Ahead of his UFC 300 main event against Jamahal Hill, the reigning light heavyweight champion took the infamous PowerKube challenge; a test its website says forms “a single, concise metric that accurately reflects a combat athlete’s striking power.”

Former UFC heavyweight champion Francis Ngannou set the PowerKube record back in 2018, registering a single punch score of 129,161 units — a record which has stood ever since.
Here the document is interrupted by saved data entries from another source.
(* ===== verification/Startup.v ===== *)
(** * The process of the control plane: [cmd/pgfleet-api/main.go], [api/server.go]

    [run] is the sequence of the calls on the outside world it makes, each with the
    answer of the environment: what the configuration decides, what fails the start,
    which jobs the scheduler is given and what is closed, in which order, however the
    process ends.  The scheduler is the one of [Scheduler]; the settings are those of
    [Config]. *)

From stdpp Require Import gmap list strings.
From S2P Require Import Prelude GoStrings Apperr GoMonad Runtime Auth Secrets ObjectStore Provision Scheduler UsersApi GoParse Config.

(** ** Constants *)

Definition main_Hour : Z := 60 * Minute.
Definition tokenTTL : Z := 24 * main_Hour.
Definition reconcileInterval : Z := 30 * Second.
Definition metricsInterval : Z := 15 * Second.
Definition healthInterval : Z := 5 * Minute.
Definition drillInterval : Z := 24 * main_Hour.
Definition alertsInterval : Z := 1 * Minute.
Definition metaBackupInterval : Z := 6 * main_Hour.
Definition failoverInterval : Z := 30 * Second.
Definition asyncDrainTimeout : Z := 60 * Second.

(** ** Settings handed to the parts *)

Definition s3_of (cfg : EnvConfig) : S3Config :=
  mkS3Config (cfg_S3Endpoint cfg) (cfg_S3Region cfg) (cfg_S3AccessKey cfg) (cfg_S3SecretKey cfg) (cfg_S3Bucket cfg)
    (cfg_S3UseTLS cfg) (cfg_S3TLSSkipVerify cfg).
Definition options_of (cfg : EnvConfig) : Options :=
  mkOptions (cfg_DockerNetwork cfg) (cfg_InstanceHost cfg) (s3_of cfg) (cfg_S3BackrestEndpoint cfg)
    (cfg_InstanceRestartPolicy cfg) (cfg_InstanceBindAddress cfg) (cfg_MasterKey cfg) (cfg_BackupEncryption cfg)
    (cfg_BackupBlockIncr cfg) (cfg_Repo2Path cfg).
Definition sso_of (cfg : EnvConfig) : SSOConfig :=
  mkSSO (cfg_SSOEmailHeader cfg) (cfg_SSOGroupsHeader cfg) (cfg_SSOAutoProvision cfg) (cfg_SSOAdminGroup cfg)
    (cfg_SSOOperatorGroup cfg) (cfg_SSOSharedSecret cfg).

(** Is an object store configured? *)
Definition has_store (cfg : EnvConfig) : bool :=
  bool_decide (cfg_S3Endpoint cfg ≠ "") && bool_decide (cfg_S3Bucket cfg ≠ "").

(** ** Calls *)

(** What [run] asks of the outside world, in the order of the source; the last four
    are the deferred ones. *)
Inductive BootOp :=
  | NotifySignals
  | OpenStore (dsn : string)
  | MigrateUp (dsn : string)
  | Listen (addr : string)
  | EnsureAdmin (email password : string)
  | NewMoby
  | CreateNet (network : string)
  | EnsureBkt (s3 : S3Config)
  | ReconcileOnce
  | StartJobs
  | ServeHTTP (issuer : Issuer) (opts : Options) (sso : option SSOConfig)
  | WaitAsync (timeout : Z)
  | StopJobs
  | CloseRuntime
  | ClosePool
  | StopSignals
  | WriteStderr (line : string).

(** How [Serve] ends: the server stops by itself with an error, or its context is
    cancelled and the shutdown answers. *)
Inductive ServerEnd := ServerStopped (err : error) | ServerClosed | Cancelled (shutdown : result unit).
Definition Serve (e : ServerEnd) : result unit :=
  match e with ServerStopped err => Err err | ServerClosed => Ok tt | Cancelled r => r end.

(** What was asked so far, and the scheduler. *)
Record Boot := mkBoot { bt_log : list BootOp; bt_sched : Scheduler }.
Definition boot0 : Boot := mkBoot [] NewScheduler.

Section startup.
(** The answers of the environment, the end of the server, and [net.ParseIP] of a
    bracketed host. *)
Context (answer : BootOp → result unit) (server : ServerEnd) (getenv : string → string) (ip_literal : string → result string).

Definition note (op : BootOp) : M Boot unit := λ s, (tt, mkBoot (bt_log s ++ [op]) (bt_sched s)).
Definition ask (op : BootOp) : M Boot (result unit) := _ <- note op ;; ret (answer op).

(** [defer op], for the rest of the function. *)
Definition deferring {A} (op : BootOp) (rest : M Boot A) : M Boot A := a <- rest ;; _ <- note op ;; ret a.

(** [sched.Register], [sched.Start]. *)
Definition register (name : string) (interval : Z) : M Boot unit := λ s,
  (tt, mkBoot (bt_log s) (Register (mkJob name interval) (bt_sched s))).
Definition start_jobs : M Boot unit := λ s, (tt, mkBoot (bt_log s ++ [StartJobs]) (Sched_Start (bt_sched s))).

(** ** The jobs *)

Definition register_jobs (cfg : EnvConfig) : M Boot unit :=
  _ <- register "reconcile" reconcileInterval ;;
  _ <- register "scheduled-backups" (cfg_BackupInterval cfg) ;;
  _ <- register "collect-metrics" metricsInterval ;;
  _ <- register "prune-metrics" main_Hour ;;
  _ <- register "health-checks" healthInterval ;;
  _ <- register "evaluate-alerts" alertsInterval ;;
  _ <- register "restore-drills" drillInterval ;;
  _ <- when (has_store cfg) (register "meta-db-backup" metaBackupInterval) ;;
  when (cfg_AutoFailover cfg) (register "auto-failover" failoverInterval).

(** ** The process *)

(** From the started scheduler to the end of the server and of the work under way. *)
Definition serve_http (cfg : EnvConfig) (issuer : Issuer) : M Boot (result unit) :=
  let sso := if SSO_Enabled (sso_of cfg) then Some (sso_of cfg) else None in
  _ <- note (ServeHTTP issuer (options_of cfg) sso) ;;
  let serveErr := Serve server in
  _ <- note (WaitAsync asyncDrainTimeout) ;;
  ret serveErr.

(** [run]. *)
Definition api_run : M Boot (result unit) :=
  cfg <-? lift_r (Load ip_literal getenv) ;;
  _ <- note NotifySignals ;;
  deferring StopSignals (
  _ <-? ask (OpenStore (cfg_MetaDBDSN cfg)) ;;
  deferring ClosePool (
  _ <-? ask (MigrateUp (cfg_MetaDBDSN cfg)) ;;
  _ <-? ask (Listen (cfg_HTTPAddr cfg)) ;;
  issuer <-? lift_r (NewIssuer (cfg_JWTSecret cfg) tokenTTL) ;;
  _ <-? ask (EnsureAdmin (cfg_BootstrapAdminEmail cfg) (cfg_BootstrapAdminPassword cfg)) ;;
  _ <-? lift_r (NewCipher (cfg_MasterKey cfg)) ;;
  _ <-? ask NewMoby ;;
  deferring CloseRuntime (
  _ <- ask (CreateNet (cfg_DockerNetwork cfg)) ;;
  _ <-? (if has_store cfg then ask (EnsureBkt (s3_of cfg)) else done_ok) ;;
  _ <- ask ReconcileOnce ;;
  _ <- register_jobs cfg ;;
  _ <- start_jobs ;;
  deferring StopJobs (serve_http cfg issuer)))).

(** [main]: an error ends the process with status 1. *)
Definition main : M Boot Z :=
  r <- api_run ;;
  match r with
  | Err e => _ <- note (WriteStderr ("fatal: " +:+ Error e +:+ nl)) ;; ret 1%Z
  | Ok _ => ret 0%Z
  end.

(** ** What the process does *)

(** Every call of a start that succeeds, in order; the calls whose failure ends it;
    what closes what a call opened. *)
Definition script (cfg : EnvConfig) (issuer : Issuer) : list BootOp :=
  [NotifySignals; OpenStore (cfg_MetaDBDSN cfg); MigrateUp (cfg_MetaDBDSN cfg); Listen (cfg_HTTPAddr cfg);
   EnsureAdmin (cfg_BootstrapAdminEmail cfg) (cfg_BootstrapAdminPassword cfg); NewMoby; CreateNet (cfg_DockerNetwork cfg)] ++
  (if has_store cfg then [EnsureBkt (s3_of cfg)] else []) ++
  [ReconcileOnce; StartJobs;
   ServeHTTP issuer (options_of cfg) (if SSO_Enabled (sso_of cfg) then Some (sso_of cfg) else None);
   WaitAsync asyncDrainTimeout].
Definition fatal (op : BootOp) : bool :=
  match op with
  | OpenStore _ | MigrateUp _ | Listen _ | EnsureAdmin _ _ | NewMoby | EnsureBkt _ => true
  | _ => false
  end.
Definition closer (op : BootOp) : option BootOp :=
  match op with
  | NotifySignals => Some StopSignals | OpenStore _ => Some ClosePool | NewMoby => Some CloseRuntime
  | StartJobs => Some StopJobs | _ => None
  end.
Definition passed (op : BootOp) : bool := negb (fatal op) || is_ok (answer op).
Definition owed (done : list BootOp) : list BootOp := reverse (omap (λ op, if passed op then closer op else None) done).

(** The jobs a configuration asks for. *)
Definition jobs_of (cfg : EnvConfig) : list SchedJob :=
  [mkJob "reconcile" reconcileInterval; mkJob "scheduled-backups" (cfg_BackupInterval cfg);
   mkJob "collect-metrics" metricsInterval; mkJob "prune-metrics" main_Hour; mkJob "health-checks" healthInterval;
   mkJob "evaluate-alerts" alertsInterval; mkJob "restore-drills" drillInterval] ++
  (if has_store cfg then [mkJob "meta-db-backup" metaBackupInterval] else []) ++
  (if cfg_AutoFailover cfg then [mkJob "auto-failover" failoverInterval] else []).

(** A scheduler started with these jobs: each has a name of its own and a period a
    ticker accepts, and the state is one the scheduler's own theorems are about. *)
Record jobs_started (jobs : list SchedJob) (s : Scheduler) : Prop := {
  started_jobs : sc_jobs s = jobs;
  started_cancel : sc_cancel s = Some 0%nat ∧ sc_calls s = [Starting 0 jobs];
  started_reachable : sched_reachable true s;
  started_names : NoDup (sj_name <$> jobs);
  started_intervals : Forall (λ j, (0 < sj_interval j)%Z) jobs;
}.

Lemma registered jobs s :
  sched_reachable true s → sched_reachable true (foldl (λ s j, Register j s) s jobs).
Proof.
  revert s. induction jobs as [|j jobs IH]; intros s Hs; [done|]. cbn. apply IH.
  eapply rtc_r; [exact Hs|]. right. constructor.
Qed.

Lemma start_jobs_started cfg : cfg_wf cfg →
  jobs_started (jobs_of cfg) (Sched_Start (foldl (λ s j, Register j s) NewScheduler (jobs_of cfg))).
Proof.
  intros (_ & _ & Hi & _). split.
  - unfold jobs_of. by destruct (has_store cfg), (cfg_AutoFailover cfg).
  - unfold jobs_of. by destruct (has_store cfg), (cfg_AutoFailover cfg).
  - eapply rtc_r; [apply registered, rtc_refl|]. right. constructor. intros _. unfold jobs_of.
    by destruct (has_store cfg), (cfg_AutoFailover cfg).
  - unfold jobs_of. destruct (has_store cfg), (cfg_AutoFailover cfg); apply (bool_decide_unpack _); vm_compute; reflexivity.
  - unfold jobs_of. destruct (has_store cfg), (cfg_AutoFailover cfg); repeat (constructor; try done).
Qed.

Lemma register_jobs_eq cfg log s :
  register_jobs cfg (mkBoot log s) = (tt, mkBoot log (foldl (λ s j, Register j s) s (jobs_of cfg))).
Proof. unfold register_jobs, jobs_of. by destruct (has_store cfg), (cfg_AutoFailover cfg). Qed.

(** The end of a process that could load its configuration: everything was asked and
    the server ended, or the last call asked failed; then what was opened is closed. *)
Definition ended (cfg : EnvConfig) (issuer : Issuer) (r : result unit) (s : Boot) : Prop :=
  ∃ asked left, script cfg issuer = asked ++ left ∧ bt_log s = asked ++ owed asked ∧
    match left with
    | [] => Forall passed asked ∧ r = Serve server ∧ jobs_started (jobs_of cfg) (bt_sched s)
    | _ :: _ => ∃ before op e, asked = before ++ [op] ∧ Forall passed before ∧ fatal op = true ∧
        answer op = Err e ∧ r = Err e ∧ bt_sched s = NewScheduler
    end.

(** A start that stops at its [n]th call. *)
Lemma ended_at cfg issuer n op e log :
  script cfg issuer !! n = Some op → S n < length (script cfg issuer) →
  Forall passed (take n (script cfg issuer)) → fatal op = true → answer op = Err e →
  log = take (S n) (script cfg issuer) ++ owed (take (S n) (script cfg issuer)) →
  ended cfg issuer (Err e) (mkBoot log NewScheduler).
Proof.
  intros Hn Hlen Hp Hf He ->. exists (take (S n) (script cfg issuer)), (drop (S n) (script cfg issuer)).
  split; [by rewrite take_drop|]. split; [done|].
  assert (length (drop (S n) (script cfg issuer)) ≠ 0) by (rewrite length_drop; lia).
  destruct (drop (S n) _) eqn:E; [done|].
  exists (take n (script cfg issuer)), op, e. split; [by rewrite (take_S_r _ _ op)|done].
Qed.

(** What has passed, by the answers assumed; a start that stops at its [n]th call; one
    that does not stop. *)
Local Ltac answers := repeat match goal with H : answer _ = _ |- _ => rewrite H; cbn end.
Local Ltac all_passed := repeat constructor; unfold passed; cbn; answers; done.
Local Ltac stored := try match goal with H : has_store _ = _ |- _ => rewrite H end.
Local Ltac stops n :=
  eapply (ended_at _ _ n);
  [ unfold script; stored; reflexivity | unfold script; destruct (has_store _); cbn; lia
  | unfold script; stored; cbn; all_passed | reflexivity | eassumption
  | unfold owed, script, passed; stored; cbn; answers; done ].
Local Ltac completes cfg issuer Hst :=
  exists (script cfg issuer), []; rewrite app_nil_r; split; [done|];
  split; [unfold script, owed, passed; stored; cbn; answers; done|];
  split; [unfold script; stored; cbn; all_passed|split; [done|exact Hst]].

End startup.

(** The smallest deployment, started and stopped; one whose Engine is out of reach; one
    without a secret. *)
Example startup_runs :
  let literal := λ _, Err (Errorf "literal") in
  let no_engine := λ op, match op with NewMoby => Err (Errorf "docker: connect: refused") | _ => Ok tt end in
  let go answer getenv := main answer (Cancelled (Ok tt)) getenv literal boot0 in
  let healthy := go (λ _, Ok tt) sample_environ in
  let broken := go no_engine sample_environ in
  let unset := go (λ _, Ok tt) (with_env "PGFLEET_JWT_SECRET" "") in
  (healthy.1, drop 8 (bt_log healthy.2) !! 2%nat, last (bt_log healthy.2), length (sc_jobs (bt_sched healthy.2))) =
    (0%Z, Some (WaitAsync asyncDrainTimeout), Some StopSignals, 8%nat) ∧
  (broken.1, drop 5 (bt_log broken.2)) =
    (1%Z, [NewMoby; ClosePool; StopSignals; WriteStderr ("fatal: docker: connect: refused" +:+ nl)]) ∧
  (unset.1, bt_log unset.2) = (1%Z, [WriteStderr ("fatal: PGFLEET_JWT_SECRET is required" +:+ nl)]).
Proof. split_and!; vm_compute; reflexivity. Qed.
That is, until two-sport, two-division world champion Pereira showed up.

According to the machine, Pereira scored a gargantuan 191,796 when earlier this week: some 60,000 units more than Ngannou, a fighter hailed by many as among the hardest-hitters in combat sports.

Meanwhile, Pereira told the assembled media, including TheMacLife, at the UFC 300 media day on Wednesday that he is expecting to compete against a prime Jamahal Hill on Saturday night, despite it being the American former champion’s first fight since he was forced to relinquish the championship last year after sustaining an achilles injury.

“I’m not really thinking too much about his time off and injury,” Pereira said through his interpreter. “I’d like to think that if he’s here, and he accepted the fight, it’s because he’s 100%. He knows what kind of responsibility this is, and he knows who he’ll be fighting. In my mind, he’s good, and I’m going to do my part.”